= Exercise description =
Transcribe the listing below in full, keeping every line exactly as it is.

= Recorded data =
__________________________________________________

Definition write_file (p : Path) (c : Buffer) (d : Path -> File) : Path -> File :=
  fun q => if Path_eqb p q then Stored c else d q.

(** ** State and exceptions *)

Inductive Result (A : Type) := Ok (a : A) | Throw (e : Error).
Arguments Ok {A} a.
Arguments Throw {A} e.

Definition M (A : Type) : Type := Sys -> Result A * Sys.

Definition ret {A} (a : A) : M A := fun s => (Ok a, s).
Definition throw {A} (e : Error) : M A := fun s => (Throw e, s).
Definition bind {A B} (c : M A) (k : A -> M B) : M B :=
  fun s => match c s with
           | (Ok a, s') => k a s'
           | (Throw e, s') => (Throw e, s')
           end.
(** [try { body } catch (err) { handler }] *)
Definition try_catch {A} (body : M A) (handler : Error -> M A) : M A :=
  fun s => match body s with
           | (Ok a, s') => (Ok a, s')
           | (Throw e, s') => handler e s'
           end.
Definition gets {A} (f : Sys -> A) : M A := fun s => (Ok (f s), s).
Definition modify (f : Sys -> Sys) : M unit := fun s => (Ok tt, f s).

Notation "x <- c1 ;; c2" := (bind c1 (fun x => c2))
  (at level 100, c1 at next level, right associativity).
Notation "c1 ;; c2" := (bind c1 (fun _ => c2))
  (at level 100, right associativity).

(** *** Host primitives *)

Definition existsSync (p : Path) : M bool :=
  gets (fun s => match disk s p with Missing => false | _ => true end).

Definition readFileSync (p : Path) : M Buffer :=
  fun s => match disk s p with
           | Stored c => (Ok c, s)
           | _ => (Throw SystemError, s)
           end.

Definition writeFileSync (p : Path) (c : Buffer) : M unit :=
  fun s => if readOnly s then (Throw SystemError, s)
           else (Ok tt, set_disk (write_file p c) s).

(** [crypto.randomBytes(n)] *)
Definition randomBytes (n : nat) : M Buffer :=
  fun s => (Ok (map (fun i => entropy s i mod 256) (seq (drawn s) n)),
            set_drawn (drawn s + n)%nat s).

(** [Date.now()] *)
Definition Date_now : M Z :=
  fun s => (Ok (clock s (ticks s)), set_ticks (S (ticks s)) s).

Definition console_out (l : Level) (msg : string) : M unit :=
  modify (set_console (fun c => (c ++ [(l, msg)])%list)).

(** ** String helpers *)

(** [s.split(sep)] for a one-character separator. *)
Fixpoint split (sep : ascii) (s : string) : list string :=
  match s with
  | EmptyString => [EmptyString]
  | String c rest =>
      if Ascii.eqb c sep then EmptyString :: split sep rest
      else match split sep rest with
           | p :: ps => String c p :: ps
           | [] => [String c EmptyString]
           end
  end.

(** [s.includes(c)] for a one-character needle. *)
Fixpoint includes_char (c : ascii) (s : string) : bool :=
  match s with
  | EmptyString => false
  | String d rest => Ascii.eqb d c || includes_char c rest
  end.

(** ** Ad blocker: data *)

Record RegExp := mkRegExp { source : string; flags : string }.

__________________________________________________

= Result of this task =
Definition write_file (p : Path) (c : Buffer) (d : Path -> File) : Path -> File :=
  fun q => if Path_eqb p q then Stored c else d q.

(** ** State and exceptions *)

Inductive Result (A : Type) := Ok (a : A) | Throw (e : Error).
Arguments Ok {A} a.
Arguments Throw {A} e.

Definition M (A : Type) : Type := Sys -> Result A * Sys.

Definition ret {A} (a : A) : M A := fun s => (Ok a, s).
Definition throw {A} (e : Error) : M A := fun s => (Throw e, s).
Definition bind {A B} (c : M A) (k : A -> M B) : M B :=
  fun s => match c s with
           | (Ok a, s') => k a s'
           | (Throw e, s') => (Throw e, s')
           end.
(** [try { body } catch (err) { handler }] *)
Definition try_catch {A} (body : M A) (handler : Error -> M A) : M A :=
  fun s => match body s with
           | (Ok a, s') => (Ok a, s')
           | (Throw e, s') => handler e s'
           end.
Definition gets {A} (f : Sys -> A) : M A := fun s => (Ok (f s), s).
Definition modify (f : Sys -> Sys) : M unit := fun s => (Ok tt, f s).

Notation "x <- c1 ;; c2" := (bind c1 (fun x => c2))
  (at level 100, c1 at next level, right associativity).
Notation "c1 ;; c2" := (bind c1 (fun _ => c2))
  (at level 100, right associativity).

(** *** Host primitives *)

Definition existsSync (p : Path) : M bool :=
  gets (fun s => match disk s p with Missing => false | _ => true end).

Definition readFileSync (p : Path) : M Buffer :=
  fun s => match disk s p with
           | Stored c => (Ok c, s)
           | _ => (Throw SystemError, s)
           end.

Definition writeFileSync (p : Path) (c : Buffer) : M unit :=
  fun s => if readOnly s then (Throw SystemError, s)
           else (Ok tt, set_disk (write_file p c) s).

(** [crypto.randomBytes(n)] *)
Definition randomBytes (n : nat) : M Buffer :=
  fun s => (Ok (map (fun i => entropy s i mod 256) (seq (drawn s) n)),
            set_drawn (drawn s + n)%nat s).

(** [Date.now()] *)
Definition Date_now : M Z :=
  fun s => (Ok (clock s (ticks s)), set_ticks (S (ticks s)) s).

Definition console_out (l : Level) (msg : string) : M unit :=
  modify (set_console (fun c => (c ++ [(l, msg)])%list)).

(** ** String helpers *)

(** [s.split(sep)] for a one-character separator. *)
Fixpoint split (sep : ascii) (s : string) : list string :=
  match s with
  | EmptyString => [EmptyString]
  | String c rest =>
      if Ascii.eqb c sep then EmptyString :: split sep rest
      else match split sep rest with
           | p :: ps => String c p :: ps
           | [] => [String c EmptyString]
           end
  end.

(** [s.includes(c)] for a one-character needle. *)
Fixpoint includes_char (c : ascii) (s : string) : bool :=
  match s with
  | EmptyString => false
  | String d rest => Ascii.eqb d c || includes_char c rest
  end.

(** ** Ad blocker: data *)

Record RegExp := mkRegExp { source : string; flags : string }.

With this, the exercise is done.